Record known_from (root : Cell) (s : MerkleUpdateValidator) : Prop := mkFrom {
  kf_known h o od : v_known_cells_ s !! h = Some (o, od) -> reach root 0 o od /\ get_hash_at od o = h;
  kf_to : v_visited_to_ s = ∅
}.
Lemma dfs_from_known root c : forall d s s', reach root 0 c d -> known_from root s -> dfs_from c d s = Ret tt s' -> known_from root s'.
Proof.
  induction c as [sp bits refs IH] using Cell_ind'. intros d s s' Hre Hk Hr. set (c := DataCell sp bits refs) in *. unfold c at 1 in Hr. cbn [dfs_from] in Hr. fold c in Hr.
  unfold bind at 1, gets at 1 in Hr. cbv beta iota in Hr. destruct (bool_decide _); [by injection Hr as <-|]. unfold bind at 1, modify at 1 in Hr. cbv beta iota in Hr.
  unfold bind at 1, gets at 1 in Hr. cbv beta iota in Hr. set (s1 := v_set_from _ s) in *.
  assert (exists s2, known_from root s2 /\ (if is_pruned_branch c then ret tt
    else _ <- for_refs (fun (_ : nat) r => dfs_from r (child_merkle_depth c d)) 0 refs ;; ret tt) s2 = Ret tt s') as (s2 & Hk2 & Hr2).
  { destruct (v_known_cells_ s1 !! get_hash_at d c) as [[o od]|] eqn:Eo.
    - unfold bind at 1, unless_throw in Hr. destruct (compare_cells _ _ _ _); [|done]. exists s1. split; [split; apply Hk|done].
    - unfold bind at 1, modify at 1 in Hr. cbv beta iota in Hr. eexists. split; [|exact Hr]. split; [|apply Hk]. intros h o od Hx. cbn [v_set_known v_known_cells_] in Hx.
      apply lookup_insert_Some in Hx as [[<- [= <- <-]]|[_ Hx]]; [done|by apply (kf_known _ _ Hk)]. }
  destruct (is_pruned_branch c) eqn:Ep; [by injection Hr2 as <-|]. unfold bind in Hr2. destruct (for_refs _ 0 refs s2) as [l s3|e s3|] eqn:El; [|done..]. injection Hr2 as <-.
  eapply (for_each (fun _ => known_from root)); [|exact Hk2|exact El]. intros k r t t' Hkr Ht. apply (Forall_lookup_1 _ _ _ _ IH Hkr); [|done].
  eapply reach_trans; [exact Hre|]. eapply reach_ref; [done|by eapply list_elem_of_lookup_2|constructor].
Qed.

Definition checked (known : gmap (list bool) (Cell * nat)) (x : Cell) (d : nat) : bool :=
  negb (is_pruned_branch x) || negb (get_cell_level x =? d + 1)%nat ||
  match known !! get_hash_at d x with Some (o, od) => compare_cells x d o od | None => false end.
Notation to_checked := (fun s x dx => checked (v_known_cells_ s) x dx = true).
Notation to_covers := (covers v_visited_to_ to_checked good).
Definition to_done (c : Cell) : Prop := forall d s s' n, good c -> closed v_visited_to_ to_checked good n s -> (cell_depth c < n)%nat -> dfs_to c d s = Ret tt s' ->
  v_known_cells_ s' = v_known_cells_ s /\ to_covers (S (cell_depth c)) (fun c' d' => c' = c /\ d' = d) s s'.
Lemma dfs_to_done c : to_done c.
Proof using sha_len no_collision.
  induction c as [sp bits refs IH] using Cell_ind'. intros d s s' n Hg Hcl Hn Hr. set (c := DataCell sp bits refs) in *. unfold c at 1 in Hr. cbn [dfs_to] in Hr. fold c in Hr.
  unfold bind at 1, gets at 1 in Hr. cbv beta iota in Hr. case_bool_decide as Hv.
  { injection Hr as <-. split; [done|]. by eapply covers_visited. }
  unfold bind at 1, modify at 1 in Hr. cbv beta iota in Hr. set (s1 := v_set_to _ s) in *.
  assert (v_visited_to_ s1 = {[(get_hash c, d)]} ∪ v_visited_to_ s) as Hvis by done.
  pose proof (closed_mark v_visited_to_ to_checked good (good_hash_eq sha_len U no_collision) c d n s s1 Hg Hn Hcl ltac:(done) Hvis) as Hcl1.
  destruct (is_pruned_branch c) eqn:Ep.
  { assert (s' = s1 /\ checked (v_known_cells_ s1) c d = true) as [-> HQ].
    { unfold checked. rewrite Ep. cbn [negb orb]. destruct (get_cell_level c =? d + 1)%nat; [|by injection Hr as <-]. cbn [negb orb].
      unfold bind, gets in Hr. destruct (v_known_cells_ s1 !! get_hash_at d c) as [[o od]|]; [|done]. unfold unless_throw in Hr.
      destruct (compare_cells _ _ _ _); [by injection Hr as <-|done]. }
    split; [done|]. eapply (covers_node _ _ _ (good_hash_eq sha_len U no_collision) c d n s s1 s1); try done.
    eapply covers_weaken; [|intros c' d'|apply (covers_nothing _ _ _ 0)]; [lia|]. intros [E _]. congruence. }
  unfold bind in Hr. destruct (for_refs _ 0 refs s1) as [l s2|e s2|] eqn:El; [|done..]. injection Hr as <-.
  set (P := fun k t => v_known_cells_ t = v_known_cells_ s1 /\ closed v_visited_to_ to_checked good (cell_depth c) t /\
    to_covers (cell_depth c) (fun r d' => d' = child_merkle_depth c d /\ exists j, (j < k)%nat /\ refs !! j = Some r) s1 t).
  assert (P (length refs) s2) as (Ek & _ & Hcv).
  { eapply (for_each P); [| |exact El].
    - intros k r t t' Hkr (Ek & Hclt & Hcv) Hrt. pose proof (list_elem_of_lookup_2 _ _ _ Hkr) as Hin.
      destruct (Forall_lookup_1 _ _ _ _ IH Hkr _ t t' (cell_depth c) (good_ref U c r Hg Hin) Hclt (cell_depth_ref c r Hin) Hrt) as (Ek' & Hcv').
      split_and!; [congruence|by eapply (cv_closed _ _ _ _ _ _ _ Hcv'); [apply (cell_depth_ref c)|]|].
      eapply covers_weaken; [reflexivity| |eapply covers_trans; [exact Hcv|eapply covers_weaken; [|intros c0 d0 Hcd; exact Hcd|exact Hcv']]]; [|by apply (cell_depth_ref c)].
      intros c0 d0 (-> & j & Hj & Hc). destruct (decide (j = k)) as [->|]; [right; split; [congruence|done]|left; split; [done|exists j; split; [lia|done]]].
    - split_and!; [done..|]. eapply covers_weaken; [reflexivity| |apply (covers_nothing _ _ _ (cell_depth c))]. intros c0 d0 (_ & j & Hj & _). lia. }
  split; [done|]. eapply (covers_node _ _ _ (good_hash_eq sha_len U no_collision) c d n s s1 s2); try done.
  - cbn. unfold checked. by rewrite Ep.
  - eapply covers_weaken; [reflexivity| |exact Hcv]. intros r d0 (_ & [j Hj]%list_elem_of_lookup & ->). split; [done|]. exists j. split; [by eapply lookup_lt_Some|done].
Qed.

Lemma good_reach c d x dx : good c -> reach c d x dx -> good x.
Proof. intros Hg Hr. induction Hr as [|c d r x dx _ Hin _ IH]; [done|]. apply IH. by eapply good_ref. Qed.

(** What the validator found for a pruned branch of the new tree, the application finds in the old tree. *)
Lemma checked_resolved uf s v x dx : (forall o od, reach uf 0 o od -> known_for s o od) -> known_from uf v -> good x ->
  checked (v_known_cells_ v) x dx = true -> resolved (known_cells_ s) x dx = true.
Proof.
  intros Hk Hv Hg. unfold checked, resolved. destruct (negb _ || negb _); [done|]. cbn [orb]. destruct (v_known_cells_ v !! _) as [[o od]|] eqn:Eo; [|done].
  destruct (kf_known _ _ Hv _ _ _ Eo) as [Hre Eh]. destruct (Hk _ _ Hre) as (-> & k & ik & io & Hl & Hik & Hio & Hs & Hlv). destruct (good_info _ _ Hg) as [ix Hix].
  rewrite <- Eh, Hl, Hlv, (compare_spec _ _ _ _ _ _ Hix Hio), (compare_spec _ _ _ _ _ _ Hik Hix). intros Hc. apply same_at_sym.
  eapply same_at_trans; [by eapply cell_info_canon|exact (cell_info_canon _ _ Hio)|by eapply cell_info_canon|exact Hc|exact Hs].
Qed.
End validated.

======

## Exercise aim
Reproduce exactly, and with no other material, the lines between those holding "[[o od]|] eqn:Eo." and "apply lookup_insert_Some in", inclusive.

## Task solution
  { destruct (v_known_cells_ s1 !! get_hash_at d c) as [[o od]|] eqn:Eo.
    - unfold bind at 1, unless_throw in Hr. destruct (compare_cells _ _ _ _); [|done]. exists s1. split; [split; apply Hk|done].
    - unfold bind at 1, modify at 1 in Hr. cbv beta iota in Hr. eexists. split; [|exact Hr]. split; [|apply Hk]. intros h o od Hx. cbn [v_set_known v_known_cells_] in Hx.
      apply lookup_insert_Some in Hx as [[<- [= <- <-]]|[_ Hx]]; [done|by apply (kf_known _ _ Hk)]. }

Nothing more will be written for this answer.